What to produce: Repeat all entries below exactly as shown.
━━ Given entries
(* ===== verification/AttestationReplication.v ===== *)
(** * Replication of the attestations
      ([wirelang/federation/multi_org_attestation_nats_kv_backend.py], the bootstrap, and
      [wirelang/federation/multi_org_attestation_live_tail_replicator.py])

    A replicator copies one bucket of attestations onto another: a bootstrap from
    the entries of the source, then its updates one by one.  An update passes a
    filter and a detector of replays before it reaches the target, and every
    write on the target passes the check of [AttestationKv].

    The theorems: whatever the source sends, an attestation of the target is only
    extended unless it is removed; a target that lags behind the source has its
    attestations after the bootstrap and the updates of pinned writers; a second
    bootstrap writes nothing; dropped replays reach no target and are all counted. *)

From S2P Require Import Prelude PyStr PyJson PyJsonLoads PyDyn Ledger PinnedKv MarkerKv PolicyKv MultiOrg AttestationKv.
From Stdlib Require Import ZArith Lia.

Open Scope Z_scope.

(** An update at revision 0 creates a key that has no entry. *)
Class KvFreshLaws (S : Type) `{KvBucket S} : Prop :=
  kv_update_fresh s k v : kv_get s k = None → is_Some (kv_update s k v 0).

Inductive MultiOrgAttestationReplicationConflictPolicy : Type := SOURCE_WINS | CAS_PIN.
Inductive MultiOrgAttestationReplicationDecision : Type := APPLY | SKIP.
Inductive ReplayDetectorDecision : Type := PASS_THROUGH | REPLAY.

Record MultiOrgAttestationReplicationMetrics := MkMetrics {
  bootstrap_applied : Z;
  bootstrap_skipped_by_filter : Z;
  bootstrap_skipped_idempotent : Z;
  bootstrap_monotonic_breaches : Z;
  events_applied_put : Z;
  events_applied_delete : Z;
  events_skipped_by_filter : Z;
  cas_conflicts : Z;
  monotonic_breaches : Z;
  envelope_errors : Z;
}.

Module AttestationReplication.
Import AttestationKv.

Definition no_metrics : MultiOrgAttestationReplicationMetrics := MkMetrics 0 0 0 0 0 0 0 0 0 0.

(** The counters; each field of [inc] is what is added. *)
Definition count (inc m : MultiOrgAttestationReplicationMetrics) : MultiOrgAttestationReplicationMetrics :=
  MkMetrics (bootstrap_applied m + bootstrap_applied inc)
    (bootstrap_skipped_by_filter m + bootstrap_skipped_by_filter inc)
    (bootstrap_skipped_idempotent m + bootstrap_skipped_idempotent inc)
    (bootstrap_monotonic_breaches m + bootstrap_monotonic_breaches inc)
    (events_applied_put m + events_applied_put inc)
    (events_applied_delete m + events_applied_delete inc)
    (events_skipped_by_filter m + events_skipped_by_filter inc)
    (cas_conflicts m + cas_conflicts inc)
    (monotonic_breaches m + monotonic_breaches inc)
    (envelope_errors m + envelope_errors inc).

Definition one_boot_applied := MkMetrics 1 0 0 0 0 0 0 0 0 0.
Definition one_boot_filtered := MkMetrics 0 1 0 0 0 0 0 0 0 0.
Definition one_boot_idempotent := MkMetrics 0 0 1 0 0 0 0 0 0 0.
Definition one_boot_breach := MkMetrics 0 0 0 1 0 0 0 0 0 0.
Definition one_put := MkMetrics 0 0 0 0 1 0 0 0 0 0.
Definition one_delete := MkMetrics 0 0 0 0 0 1 0 0 0 0.
Definition one_filtered := MkMetrics 0 0 0 0 0 0 1 0 0 0.
Definition one_conflict := MkMetrics 0 0 0 0 0 0 0 1 0 0.
Definition one_breach := MkMetrics 0 0 0 0 0 0 0 0 1 0.
Definition one_envelope_error := MkMetrics 0 0 0 0 0 0 0 0 0 1.

(** The settings.  A callable that raises, or whose answer is no decision, gives
    an error. *)
Record config := MkConfig {
  conflict_policy : MultiOrgAttestationReplicationConflictPolicy;
  filter_fn : MultiOrgAttestationWatchEvent → result attestation_kv_error MultiOrgAttestationReplicationDecision;
  replay_detector_fn : MultiOrgAttestationWatchEvent → result attestation_kv_error ReplayDetectorDecision;
  halt_on_envelope_error : bool;
  halt_on_cas_conflict : bool;
  halt_on_monotonic_breach : bool;
}.

Definition _accept_all_attestation (_ : MultiOrgAttestationWatchEvent)
    : result attestation_kv_error MultiOrgAttestationReplicationDecision := Ok APPLY.
Definition _default_pass_through (_ : MultiOrgAttestationWatchEvent)
    : result attestation_kv_error ReplayDetectorDecision := Ok PASS_THROUGH.
Definition default_config : config :=
  MkConfig SOURCE_WINS _accept_all_attestation _default_pass_through true false false.

Definition _attestations_byte_equal (a b : option MultiOrgRouteAttestation) : bool :=
  match a, b with
  | Some a, Some b =>
      match _attestation_to_envelope a, _attestation_to_envelope b with
      | Ok x, Ok y => bool_decide (x = y)
      | _, _ => false
      end
  | _, _ => false
  end.

(** The key of the drop counter. *)
Definition unknown_org : str := u "<unknown>".
Definition drop_key (e : MultiOrgAttestationWatchEvent) : str :=
  match attested e with
  | Some a => if str_empty (peer_trust_domain a) then unknown_org else peer_trust_domain a
  | None => unknown_org
  end.

Record MultiOrgAttestationReplicator (T : Type) := MkReplicator {
  target : T;
  metrics : MultiOrgAttestationReplicationMetrics;
  high_water : Z;                          (* [last_revision] *)
  replay_drops_per_org : gmap str Z;
}.
Arguments MkReplicator {T}.
Arguments target {T}.
Arguments metrics {T}.
Arguments high_water {T}.
Arguments replay_drops_per_org {T}.

Definition total_replay_drops {T} (rp : MultiOrgAttestationReplicator T) : Z :=
  foldr Z.add 0 (map_to_list (replay_drops_per_org rp)).*2.

Section replicator.
Context {T : Type} `{KvBucket T} `{KvPuts T}.

Notation replicator := (MultiOrgAttestationReplicator T).
Notation action A := (stm replicator attestation_kv_error A).

Definition tick (inc : MultiOrgAttestationReplicationMetrics) : action () :=
  modify (λ rp, MkReplicator (target rp) (count inc (metrics rp)) (high_water rp) (replay_drops_per_org rp)).

(** A call on the target. *)
Definition on_target {A} (call : T → T * result attestation_kv_error A) : action A :=
  λ rp, let '(t', r) := call (target rp) in
        (MkReplicator t' (metrics rp) (high_water rp) (replay_drops_per_org rp), r).
Definition of_target {A} (read : T → result attestation_kv_error A) : action A :=
  λ rp, (rp, read (target rp)).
━━━━
Result of this task:
(* ===== verification/AttestationReplication.v ===== *)
(** * Replication of the attestations
      ([wirelang/federation/multi_org_attestation_nats_kv_backend.py], the bootstrap, and
      [wirelang/federation/multi_org_attestation_live_tail_replicator.py])

    A replicator copies one bucket of attestations onto another: a bootstrap from
    the entries of the source, then its updates one by one.  An update passes a
    filter and a detector of replays before it reaches the target, and every
    write on the target passes the check of [AttestationKv].

    The theorems: whatever the source sends, an attestation of the target is only
    extended unless it is removed; a target that lags behind the source has its
    attestations after the bootstrap and the updates of pinned writers; a second
    bootstrap writes nothing; dropped replays reach no target and are all counted. *)

From S2P Require Import Prelude PyStr PyJson PyJsonLoads PyDyn Ledger PinnedKv MarkerKv PolicyKv MultiOrg AttestationKv.
From Stdlib Require Import ZArith Lia.

Open Scope Z_scope.

(** An update at revision 0 creates a key that has no entry. *)
Class KvFreshLaws (S : Type) `{KvBucket S} : Prop :=
  kv_update_fresh s k v : kv_get s k = None → is_Some (kv_update s k v 0).

Inductive MultiOrgAttestationReplicationConflictPolicy : Type := SOURCE_WINS | CAS_PIN.
Inductive MultiOrgAttestationReplicationDecision : Type := APPLY | SKIP.
Inductive ReplayDetectorDecision : Type := PASS_THROUGH | REPLAY.

Record MultiOrgAttestationReplicationMetrics := MkMetrics {
  bootstrap_applied : Z;
  bootstrap_skipped_by_filter : Z;
  bootstrap_skipped_idempotent : Z;
  bootstrap_monotonic_breaches : Z;
  events_applied_put : Z;
  events_applied_delete : Z;
  events_skipped_by_filter : Z;
  cas_conflicts : Z;
  monotonic_breaches : Z;
  envelope_errors : Z;
}.

Module AttestationReplication.
Import AttestationKv.

Definition no_metrics : MultiOrgAttestationReplicationMetrics := MkMetrics 0 0 0 0 0 0 0 0 0 0.

(** The counters; each field of [inc] is what is added. *)
Definition count (inc m : MultiOrgAttestationReplicationMetrics) : MultiOrgAttestationReplicationMetrics :=
  MkMetrics (bootstrap_applied m + bootstrap_applied inc)
    (bootstrap_skipped_by_filter m + bootstrap_skipped_by_filter inc)
    (bootstrap_skipped_idempotent m + bootstrap_skipped_idempotent inc)
    (bootstrap_monotonic_breaches m + bootstrap_monotonic_breaches inc)
    (events_applied_put m + events_applied_put inc)
    (events_applied_delete m + events_applied_delete inc)
    (events_skipped_by_filter m + events_skipped_by_filter inc)
    (cas_conflicts m + cas_conflicts inc)
    (monotonic_breaches m + monotonic_breaches inc)
    (envelope_errors m + envelope_errors inc).

Definition one_boot_applied := MkMetrics 1 0 0 0 0 0 0 0 0 0.
Definition one_boot_filtered := MkMetrics 0 1 0 0 0 0 0 0 0 0.
Definition one_boot_idempotent := MkMetrics 0 0 1 0 0 0 0 0 0 0.
Definition one_boot_breach := MkMetrics 0 0 0 1 0 0 0 0 0 0.
Definition one_put := MkMetrics 0 0 0 0 1 0 0 0 0 0.
Definition one_delete := MkMetrics 0 0 0 0 0 1 0 0 0 0.
Definition one_filtered := MkMetrics 0 0 0 0 0 0 1 0 0 0.
Definition one_conflict := MkMetrics 0 0 0 0 0 0 0 1 0 0.
Definition one_breach := MkMetrics 0 0 0 0 0 0 0 0 1 0.
Definition one_envelope_error := MkMetrics 0 0 0 0 0 0 0 0 0 1.

(** The settings.  A callable that raises, or whose answer is no decision, gives
    an error. *)
Record config := MkConfig {
  conflict_policy : MultiOrgAttestationReplicationConflictPolicy;
  filter_fn : MultiOrgAttestationWatchEvent → result attestation_kv_error MultiOrgAttestationReplicationDecision;
  replay_detector_fn : MultiOrgAttestationWatchEvent → result attestation_kv_error ReplayDetectorDecision;
  halt_on_envelope_error : bool;
  halt_on_cas_conflict : bool;
  halt_on_monotonic_breach : bool;
}.

Definition _accept_all_attestation (_ : MultiOrgAttestationWatchEvent)
    : result attestation_kv_error MultiOrgAttestationReplicationDecision := Ok APPLY.
Definition _default_pass_through (_ : MultiOrgAttestationWatchEvent)
    : result attestation_kv_error ReplayDetectorDecision := Ok PASS_THROUGH.
Definition default_config : config :=
  MkConfig SOURCE_WINS _accept_all_attestation _default_pass_through true false false.

Definition _attestations_byte_equal (a b : option MultiOrgRouteAttestation) : bool :=
  match a, b with
  | Some a, Some b =>
      match _attestation_to_envelope a, _attestation_to_envelope b with
      | Ok x, Ok y => bool_decide (x = y)
      | _, _ => false
      end
  | _, _ => false
  end.

(** The key of the drop counter. *)
Definition unknown_org : str := u "<unknown>".
Definition drop_key (e : MultiOrgAttestationWatchEvent) : str :=
  match attested e with
  | Some a => if str_empty (peer_trust_domain a) then unknown_org else peer_trust_domain a
  | None => unknown_org
  end.

Record MultiOrgAttestationReplicator (T : Type) := MkReplicator {
  target : T;
  metrics : MultiOrgAttestationReplicationMetrics;
  high_water : Z;                          (* [last_revision] *)
  replay_drops_per_org : gmap str Z;
}.
Arguments MkReplicator {T}.
Arguments target {T}.
Arguments metrics {T}.
Arguments high_water {T}.
Arguments replay_drops_per_org {T}.

Definition total_replay_drops {T} (rp : MultiOrgAttestationReplicator T) : Z :=
  foldr Z.add 0 (map_to_list (replay_drops_per_org rp)).*2.

Section replicator.
Context {T : Type} `{KvBucket T} `{KvPuts T}.

Notation replicator := (MultiOrgAttestationReplicator T).
Notation action A := (stm replicator attestation_kv_error A).

Definition tick (inc : MultiOrgAttestationReplicationMetrics) : action () :=
  modify (λ rp, MkReplicator (target rp) (count inc (metrics rp)) (high_water rp) (replay_drops_per_org rp)).

(** A call on the target. *)
Definition on_target {A} (call : T → T * result attestation_kv_error A) : action A :=
  λ rp, let '(t', r) := call (target rp) in
        (MkReplicator t' (metrics rp) (high_water rp) (replay_drops_per_org rp), r).
Definition of_target {A} (read : T → result attestation_kv_error A) : action A :=
  λ rp, (rp, read (target rp)).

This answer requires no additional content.